We wake up each day to a new reality with no events or gatherings to look forward to. The children went to school on Friday and then came home with the contents of their desks and many extra books. I would have hated to weigh their school bags. The instructions for my 10-year-old granddaughter was that she should work at home between 9 am and 2pm. This is the normal school day and access by Skype or FaceTime would be available to talk to the teacher.
She was very circumspect about it and was enjoying getting herself organised to do this. Her 16-year-old sister on the cusp of taking her GCSE’s had similar instructions. The exam feature for all this has added a new dimension to her instructions. The fact of being able to communicate in one form or another with the teachers is the saving factor. I suppose in outback Australia and remote areas of the world this is how education has always been.
Soller slipped into a ghost town on Saturday morning market times. People were still sharing chatter and coffee and some were criticised them for doing that. I did a normal supermarket shop on Friday which had all changed by Saturday. New rules had come into being for the safe distance between shoppers. The queue was outside the door and people were allowed in on a one out, one in, basis. The security at the door organising this was unnerving to see.
Meanwhile down at the beach on Saturday morning a few people were walking by the sea enjoying the fresh air and sunshine. They had plenty of room between them. They were also joined by cyclists on holiday here taking their coffee stop. Social media burst into life about this a bit later. There are many here who think we are under house arrest and shouldn’t be doing any normal things.
Restaurants in the Port of Soller began issuing notices saying that it was their responsibility to close for the 15 days of close down. Others responded by creating a fabulous menu take away service to the delight of those normally not able to get into their fine restaurants. Saturday night was full of deliveries to the doors (but not into the hands) of the recipients.
The news for many of us on Saturday was dominated by Jet 2 turning its planes in mid air back to the UK. So many of us had friends arriving on those flights who have houses here. They were trying to get home before the lock down began. Now they are in the UK trying to find another way or airline to bring them. The prices have gone sky high on those flights and most people are very fed up.
Once people get over the immediate practicalities they go into meltdown about cash. So many jobs cannot be done on a computer from home in Majorca. Hospitality and catering skills are all out there, front facing. If the clients can’t arrive they have no work and no income. ‘How are we going to eat?’ was a very common question this weekend. The donations to food banks almost dried up this weekend as so many were over buying because they feared shortages.
A voice of calm and reason was what we were looking for as the rules for the next two weeks came in. There was no local resistance we just have to go with what we are being told for now. The concept of having the army on the streets asking us if our journey was really necessary was science fiction but our reality in 2020.

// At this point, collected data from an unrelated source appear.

(** * Zen Coding editor actions (zen_actions.js, branch v0.6)

    A shallow embedding of the middleware layer between an editor and
    Zen Coding: the edit-point scanner, the tag-pair navigator, the line
    merger and the HTML comment toggle, with the properties of these
    actions stated by the specification.

    Conventions of the embedding.
    - A JavaScript string is a [list ascii]; the documents considered are
      those whose code units are below 256.
    - A JavaScript number used as an offset is a [Z]: the code relies on
      the value -1 as "not found" and moves carets by subtraction.
    - A [while] loop is a [Fixpoint] on a fuel argument; where the
      loop is not bounded by construction the result is an [option] and
      [None] is "the loop did not finish within the fuel".
    - Editor, Zen Coding core and tag matcher live in other files of the
      project; the editor is an in-memory buffer, the others are fields
      of an environment record. *)

From Stdlib Require Import String Ascii List ZArith Lia Bool Sorted.
Import ListNotations.
Open Scope Z_scope.

Set Implicit Arguments.

(* ================================================================= *)
(** ** JavaScript strings *)

Definition str := list ascii.

Definition lit (s : string) : str := list_ascii_of_string s.

Definition str_eqb (a b : str) : bool :=
  if list_eq_dec ascii_dec a b then true else false.

Definition chr_eqb (a b : option ascii) : bool :=
  match a, b with
  | Some x, Some y => Ascii.eqb x y
  | None, None => true
  | _, _ => false
  end.

Definition js_length (s : str) : Z := Z.of_nat (length s).

Definition LF : ascii := Eval cbv in ascii_of_nat 10.
Definition CR : ascii := Eval cbv in ascii_of_nat 13.
Definition DQUOTE : ascii := Eval cbv in ascii_of_nat 34.
Definition SQUOTE : ascii := Eval cbv in ascii_of_nat 39.

(** [s.charAt(i)]: the one-character string at [i], or the empty string
    ([None]) when [i] is out of range. *)
Definition charAt (s : str) (i : Z) : option ascii :=
  if i <? 0 then None else nth_error s (Z.to_nat i).

Definition clamp (s : str) (i : Z) : nat :=
  Z.to_nat (Z.min (Z.max i 0) (js_length s)).

(** [s.substring(a, b)]: both arguments are clamped to [0, length] and
    swapped when [a > b]. *)
Definition substring (s : str) (a b : Z) : str :=
  let a' := clamp s a in
  let b' := clamp s b in
  let lo := Nat.min a' b' in
  let hi := Nat.max a' b' in
  firstn (hi - lo) (skipn lo s).

(** [s.substr(start, len)]: a negative [start] counts from the end. *)
Definition substr (s : str) (start len : Z) : str :=
  let st := if start <? 0 then Z.max (js_length s + start) 0 else start in
  firstn (Z.to_nat len) (skipn (Z.to_nat st) s).

(** [s.substr(start)] *)
Definition substr_from (s : str) (start : Z) : str :=
  substr s start (js_length s).

Fixpoint index_from (c : ascii) (s : str) (i : Z) : Z :=
  match s with
  | [] => -1
  | x :: t => if Ascii.eqb x c then i else index_from c t (i + 1)
  end.

(** [s.indexOf(c, from)] for a one-character needle. *)
Definition indexOf (s : str) (c : ascii) (from : Z) : Z :=
  let k := clamp s from in
  index_from c (skipn k s) (Z.of_nat k).

Definition lower_char (c : ascii) : ascii :=
  let n := nat_of_ascii c in
  if ((Nat.leb 65 n && Nat.leb n 90)
      || (Nat.leb 192 n && Nat.leb n 222 && negb (Nat.eqb n 215)))%bool
  then ascii_of_nat (n + 32) else c.

(** [s.toLowerCase()] on code units below 256: the letters A to Z and
    the capital letters of Latin-1. *)
Definition toLowerCase (s : str) : str := map lower_char s.

(** [a.join(sep)] *)
Fixpoint join (sep : str) (l : list str) : str :=
  match l with
  | [] => []
  | [x] => x
  | x :: t => x ++ sep ++ join sep t
  end.

(* ================================================================= *)
(** ** Regular expressions

    The fragment of JavaScript regular expressions the actions use:
    anchors, literal characters, the class [\s], sequence, alternation,
    and the greedy quantifiers [\s*], [\s+] and [\s{2,}]. Matching is by
    backtracking, as in the language: the first alternative and the
    longest repetition are tried first. *)

(** [\s] on code units below 256: tab, line feed, vertical tab, form
    feed, carriage return, space and no-break space. *)
Definition is_space (c : ascii) : bool :=
  let n := nat_of_ascii c in
  (Nat.leb 9 n && Nat.leb n 13) || Nat.eqb n 32 || Nat.eqb n 160.

Inductive regex : Type :=
| REps : regex                       (* the empty pattern *)
| RBol : regex                       (* ^ *)
| REol : regex                       (* $ *)
| RChr : ascii -> regex              (* a literal character *)
| RSpaces : nat -> regex             (* \s{n,}, greedy *)
| RSeq : regex -> regex -> regex
| RAlt : regex -> regex -> regex.

Definition orElse {A} (a b : option A) : option A :=
  match a with Some _ => a | None => b end.

Section Matcher.
Variable A : Type.

(** [\s{n,}] at the head of [s]: as many as possible, giving one back
    at a time while the continuation fails. [bol] tells whether [s] is
    the whole input. *)
Fixpoint match_spaces (n : nat) (bol : bool) (s : str)
         (k : bool -> str -> option A) : option A :=
  let stop := match n with O => k bol s | S _ => None end in
  match s with
  | c :: t =>
      if is_space c
      then orElse (match_spaces (Nat.pred n) false t k) stop
      else stop
  | [] => stop
  end.

Fixpoint rmatch (r : regex) (bol : bool) (s : str)
         (k : bool -> str -> option A) : option A :=
  match r with
  | REps => k bol s
  | RBol => if bol then k bol s else None
  | REol => match s with [] => k bol s | _ :: _ => None end
  | RChr c =>
      match s with
      | x :: t => if Ascii.eqb x c then k false t else None
      | [] => None
      end
  | RSpaces n => match_spaces n bol s k
  | RSeq a b => rmatch a bol s (fun bol' s' => rmatch b bol' s' k)
  | RAlt a b => orElse (rmatch a bol s k) (rmatch b bol s k)
  end.
End Matcher.

(** A match attempt at the head of [s]: the input left after the match. *)
Definition match_here (r : regex) (bol : bool) (s : str) : option str :=
  rmatch r bol s (fun _ rest => Some rest).

(** The text consumed by a match that left [rest] of [s]. *)
Definition matched (s rest : str) : str :=
  firstn (length s - length rest) s.

(** The leftmost match: the text before it, the matched text, the text
    after it. *)
Fixpoint exec_from (r : regex) (bol : bool) (before s : str)
  : option (str * str * str) :=
  match match_here r bol s with
  | Some rest => Some (before, matched s rest, rest)
  | None =>
      match s with
      | [] => None
      | c :: t => exec_from r false (before ++ [c]) t
      end
  end.

Definition exec (r : regex) (s : str) : option (str * str * str) :=
  exec_from r true [] s.

(** [r.test(s)] *)
Definition regex_test (r : regex) (s : str) : bool :=
  match exec r s with Some _ => true | None => false end.

(** [s.search(r)] *)
Definition regex_search (r : regex) (s : str) : Z :=
  match exec r s with
  | Some (before, _, _) => js_length before
  | None => -1
  end.

(** [s.replace(r, f)] for [r] without the [g] flag: only the leftmost
    match is replaced; [f] receives the matched text. *)
Definition replace (r : regex) (f : str -> str) (s : str) : str :=
  match exec r s with
  | Some (before, m, rest) => before ++ f m ++ rest
  | None => s
  end.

I wish I could tell you that we were starting our special Orange Festival with its two weeks of citrus menus on Saturday. I am afraid I can’t as it has been cancelled and joins all the other events we were looking forward to. We already know that the Easter Parades have been cancelled which is a real shock in this area where they are so important.
A new dawn now, one that comes from people who have time to concentrate on their families and their houses. Spring cleaning will be a feature of the next two weeks both as virus killers and good housekeeping. Can’t think when I last saw my apron but maybe I will put it on occasionally and look as though I am busy with the cleaning.